===== Task material
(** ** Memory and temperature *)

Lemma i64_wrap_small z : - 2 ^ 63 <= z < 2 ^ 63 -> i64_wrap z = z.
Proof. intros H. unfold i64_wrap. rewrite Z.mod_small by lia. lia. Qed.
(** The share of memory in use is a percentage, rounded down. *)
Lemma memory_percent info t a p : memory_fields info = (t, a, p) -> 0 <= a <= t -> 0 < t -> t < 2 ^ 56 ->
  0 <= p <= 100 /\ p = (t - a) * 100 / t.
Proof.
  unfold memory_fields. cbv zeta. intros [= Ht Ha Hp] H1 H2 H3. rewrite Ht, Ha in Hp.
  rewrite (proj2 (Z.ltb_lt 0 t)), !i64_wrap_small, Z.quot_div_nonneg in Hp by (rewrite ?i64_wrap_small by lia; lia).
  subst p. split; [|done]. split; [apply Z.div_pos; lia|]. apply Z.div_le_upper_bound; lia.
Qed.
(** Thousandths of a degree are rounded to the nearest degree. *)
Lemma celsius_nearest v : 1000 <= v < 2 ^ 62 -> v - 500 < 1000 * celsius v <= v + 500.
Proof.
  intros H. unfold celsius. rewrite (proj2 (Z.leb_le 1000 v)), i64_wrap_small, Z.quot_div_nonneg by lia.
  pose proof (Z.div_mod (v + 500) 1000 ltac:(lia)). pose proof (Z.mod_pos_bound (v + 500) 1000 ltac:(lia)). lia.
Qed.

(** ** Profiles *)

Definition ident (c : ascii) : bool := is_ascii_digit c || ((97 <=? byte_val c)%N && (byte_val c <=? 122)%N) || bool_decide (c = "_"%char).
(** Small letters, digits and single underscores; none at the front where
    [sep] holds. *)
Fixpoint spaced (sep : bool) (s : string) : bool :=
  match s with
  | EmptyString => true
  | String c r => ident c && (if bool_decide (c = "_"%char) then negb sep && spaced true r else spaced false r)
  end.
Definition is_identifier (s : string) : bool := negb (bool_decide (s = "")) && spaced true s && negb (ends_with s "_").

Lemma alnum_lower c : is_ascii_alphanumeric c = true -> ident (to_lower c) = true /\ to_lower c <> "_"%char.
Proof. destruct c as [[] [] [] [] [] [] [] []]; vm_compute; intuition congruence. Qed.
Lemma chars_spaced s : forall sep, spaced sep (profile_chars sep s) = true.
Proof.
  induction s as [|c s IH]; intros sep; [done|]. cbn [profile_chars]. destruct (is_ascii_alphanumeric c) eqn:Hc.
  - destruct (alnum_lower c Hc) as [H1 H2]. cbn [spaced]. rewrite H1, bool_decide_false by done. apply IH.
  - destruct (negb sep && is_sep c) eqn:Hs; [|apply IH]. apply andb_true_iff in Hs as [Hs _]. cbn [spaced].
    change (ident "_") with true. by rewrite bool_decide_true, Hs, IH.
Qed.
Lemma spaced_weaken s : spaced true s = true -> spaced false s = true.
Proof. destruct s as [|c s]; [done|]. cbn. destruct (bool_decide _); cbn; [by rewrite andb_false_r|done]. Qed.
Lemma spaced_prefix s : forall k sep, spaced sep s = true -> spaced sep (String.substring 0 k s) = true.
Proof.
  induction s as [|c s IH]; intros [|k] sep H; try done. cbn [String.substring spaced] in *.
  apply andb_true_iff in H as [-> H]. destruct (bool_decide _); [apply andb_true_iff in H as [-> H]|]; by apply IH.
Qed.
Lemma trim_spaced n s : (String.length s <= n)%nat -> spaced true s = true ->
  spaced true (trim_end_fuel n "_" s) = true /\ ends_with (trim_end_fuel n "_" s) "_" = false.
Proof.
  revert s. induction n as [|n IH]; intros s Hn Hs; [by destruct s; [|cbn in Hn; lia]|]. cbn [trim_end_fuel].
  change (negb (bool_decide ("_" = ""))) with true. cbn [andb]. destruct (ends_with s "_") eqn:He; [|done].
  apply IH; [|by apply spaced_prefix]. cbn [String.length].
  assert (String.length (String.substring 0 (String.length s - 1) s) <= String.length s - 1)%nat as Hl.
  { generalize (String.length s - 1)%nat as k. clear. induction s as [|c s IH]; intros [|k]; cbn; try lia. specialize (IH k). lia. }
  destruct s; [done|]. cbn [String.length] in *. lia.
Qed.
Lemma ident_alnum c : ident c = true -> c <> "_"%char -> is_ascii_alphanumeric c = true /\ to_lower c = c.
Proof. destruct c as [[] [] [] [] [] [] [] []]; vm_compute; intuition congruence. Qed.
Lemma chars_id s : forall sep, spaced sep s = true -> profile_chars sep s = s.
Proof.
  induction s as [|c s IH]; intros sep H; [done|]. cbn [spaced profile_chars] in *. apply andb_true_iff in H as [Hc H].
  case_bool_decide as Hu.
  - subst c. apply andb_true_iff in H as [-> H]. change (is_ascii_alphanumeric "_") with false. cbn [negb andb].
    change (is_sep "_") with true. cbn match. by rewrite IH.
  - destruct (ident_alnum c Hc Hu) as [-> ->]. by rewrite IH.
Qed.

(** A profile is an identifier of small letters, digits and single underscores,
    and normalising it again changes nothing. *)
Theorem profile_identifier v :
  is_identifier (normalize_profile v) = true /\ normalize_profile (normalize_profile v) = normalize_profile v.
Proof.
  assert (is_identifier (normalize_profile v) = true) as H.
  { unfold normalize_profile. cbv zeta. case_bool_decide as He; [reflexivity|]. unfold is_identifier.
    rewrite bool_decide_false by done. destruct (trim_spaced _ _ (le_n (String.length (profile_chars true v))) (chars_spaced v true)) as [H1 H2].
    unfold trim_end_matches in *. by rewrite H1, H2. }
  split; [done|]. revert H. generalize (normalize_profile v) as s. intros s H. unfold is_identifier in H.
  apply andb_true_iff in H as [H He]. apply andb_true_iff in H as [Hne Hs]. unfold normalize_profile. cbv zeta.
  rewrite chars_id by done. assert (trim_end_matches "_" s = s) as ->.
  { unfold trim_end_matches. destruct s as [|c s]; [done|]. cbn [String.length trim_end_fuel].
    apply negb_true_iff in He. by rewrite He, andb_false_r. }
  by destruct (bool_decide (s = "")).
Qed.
==========
Write the entries out once more, exactly as they appear.

Answer to the problem >>
(** ** Memory and temperature *)

Lemma i64_wrap_small z : - 2 ^ 63 <= z < 2 ^ 63 -> i64_wrap z = z.
Proof. intros H. unfold i64_wrap. rewrite Z.mod_small by lia. lia. Qed.
(** The share of memory in use is a percentage, rounded down. *)
Lemma memory_percent info t a p : memory_fields info = (t, a, p) -> 0 <= a <= t -> 0 < t -> t < 2 ^ 56 ->
  0 <= p <= 100 /\ p = (t - a) * 100 / t.
Proof.
  unfold memory_fields. cbv zeta. intros [= Ht Ha Hp] H1 H2 H3. rewrite Ht, Ha in Hp.
  rewrite (proj2 (Z.ltb_lt 0 t)), !i64_wrap_small, Z.quot_div_nonneg in Hp by (rewrite ?i64_wrap_small by lia; lia).
  subst p. split; [|done]. split; [apply Z.div_pos; lia|]. apply Z.div_le_upper_bound; lia.
Qed.
(** Thousandths of a degree are rounded to the nearest degree. *)
Lemma celsius_nearest v : 1000 <= v < 2 ^ 62 -> v - 500 < 1000 * celsius v <= v + 500.
Proof.
  intros H. unfold celsius. rewrite (proj2 (Z.leb_le 1000 v)), i64_wrap_small, Z.quot_div_nonneg by lia.
  pose proof (Z.div_mod (v + 500) 1000 ltac:(lia)). pose proof (Z.mod_pos_bound (v + 500) 1000 ltac:(lia)). lia.
Qed.

(** ** Profiles *)

Definition ident (c : ascii) : bool := is_ascii_digit c || ((97 <=? byte_val c)%N && (byte_val c <=? 122)%N) || bool_decide (c = "_"%char).
(** Small letters, digits and single underscores; none at the front where
    [sep] holds. *)
Fixpoint spaced (sep : bool) (s : string) : bool :=
  match s with
  | EmptyString => true
  | String c r => ident c && (if bool_decide (c = "_"%char) then negb sep && spaced true r else spaced false r)
  end.
Definition is_identifier (s : string) : bool := negb (bool_decide (s = "")) && spaced true s && negb (ends_with s "_").

Lemma alnum_lower c : is_ascii_alphanumeric c = true -> ident (to_lower c) = true /\ to_lower c <> "_"%char.
Proof. destruct c as [[] [] [] [] [] [] [] []]; vm_compute; intuition congruence. Qed.
Lemma chars_spaced s : forall sep, spaced sep (profile_chars sep s) = true.
Proof.
  induction s as [|c s IH]; intros sep; [done|]. cbn [profile_chars]. destruct (is_ascii_alphanumeric c) eqn:Hc.
  - destruct (alnum_lower c Hc) as [H1 H2]. cbn [spaced]. rewrite H1, bool_decide_false by done. apply IH.
  - destruct (negb sep && is_sep c) eqn:Hs; [|apply IH]. apply andb_true_iff in Hs as [Hs _]. cbn [spaced].
    change (ident "_") with true. by rewrite bool_decide_true, Hs, IH.
Qed.
Lemma spaced_weaken s : spaced true s = true -> spaced false s = true.
Proof. destruct s as [|c s]; [done|]. cbn. destruct (bool_decide _); cbn; [by rewrite andb_false_r|done]. Qed.
Lemma spaced_prefix s : forall k sep, spaced sep s = true -> spaced sep (String.substring 0 k s) = true.
Proof.
  induction s as [|c s IH]; intros [|k] sep H; try done. cbn [String.substring spaced] in *.
  apply andb_true_iff in H as [-> H]. destruct (bool_decide _); [apply andb_true_iff in H as [-> H]|]; by apply IH.
Qed.
Lemma trim_spaced n s : (String.length s <= n)%nat -> spaced true s = true ->
  spaced true (trim_end_fuel n "_" s) = true /\ ends_with (trim_end_fuel n "_" s) "_" = false.
Proof.
  revert s. induction n as [|n IH]; intros s Hn Hs; [by destruct s; [|cbn in Hn; lia]|]. cbn [trim_end_fuel].
  change (negb (bool_decide ("_" = ""))) with true. cbn [andb]. destruct (ends_with s "_") eqn:He; [|done].
  apply IH; [|by apply spaced_prefix]. cbn [String.length].
  assert (String.length (String.substring 0 (String.length s - 1) s) <= String.length s - 1)%nat as Hl.
  { generalize (String.length s - 1)%nat as k. clear. induction s as [|c s IH]; intros [|k]; cbn; try lia. specialize (IH k). lia. }
  destruct s; [done|]. cbn [String.length] in *. lia.
Qed.
Lemma ident_alnum c : ident c = true -> c <> "_"%char -> is_ascii_alphanumeric c = true /\ to_lower c = c.
Proof. destruct c as [[] [] [] [] [] [] [] []]; vm_compute; intuition congruence. Qed.
Lemma chars_id s : forall sep, spaced sep s = true -> profile_chars sep s = s.
Proof.
  induction s as [|c s IH]; intros sep H; [done|]. cbn [spaced profile_chars] in *. apply andb_true_iff in H as [Hc H].
  case_bool_decide as Hu.
  - subst c. apply andb_true_iff in H as [-> H]. change (is_ascii_alphanumeric "_") with false. cbn [negb andb].
    change (is_sep "_") with true. cbn match. by rewrite IH.
  - destruct (ident_alnum c Hc Hu) as [-> ->]. by rewrite IH.
Qed.

(** A profile is an identifier of small letters, digits and single underscores,
    and normalising it again changes nothing. *)
Theorem profile_identifier v :
  is_identifier (normalize_profile v) = true /\ normalize_profile (normalize_profile v) = normalize_profile v.
Proof.
  assert (is_identifier (normalize_profile v) = true) as H.
  { unfold normalize_profile. cbv zeta. case_bool_decide as He; [reflexivity|]. unfold is_identifier.
    rewrite bool_decide_false by done. destruct (trim_spaced _ _ (le_n (String.length (profile_chars true v))) (chars_spaced v true)) as [H1 H2].
    unfold trim_end_matches in *. by rewrite H1, H2. }
  split; [done|]. revert H. generalize (normalize_profile v) as s. intros s H. unfold is_identifier in H.
  apply andb_true_iff in H as [H He]. apply andb_true_iff in H as [Hne Hs]. unfold normalize_profile. cbv zeta.
  rewrite chars_id by done. assert (trim_end_matches "_" s = s) as ->.
  { unfold trim_end_matches. destruct s as [|c s]; [done|]. cbn [String.length trim_end_fuel].
    apply negb_true_iff in He. by rewrite He, andb_false_r. }
  by destruct (bool_decide (s = "")).
Qed.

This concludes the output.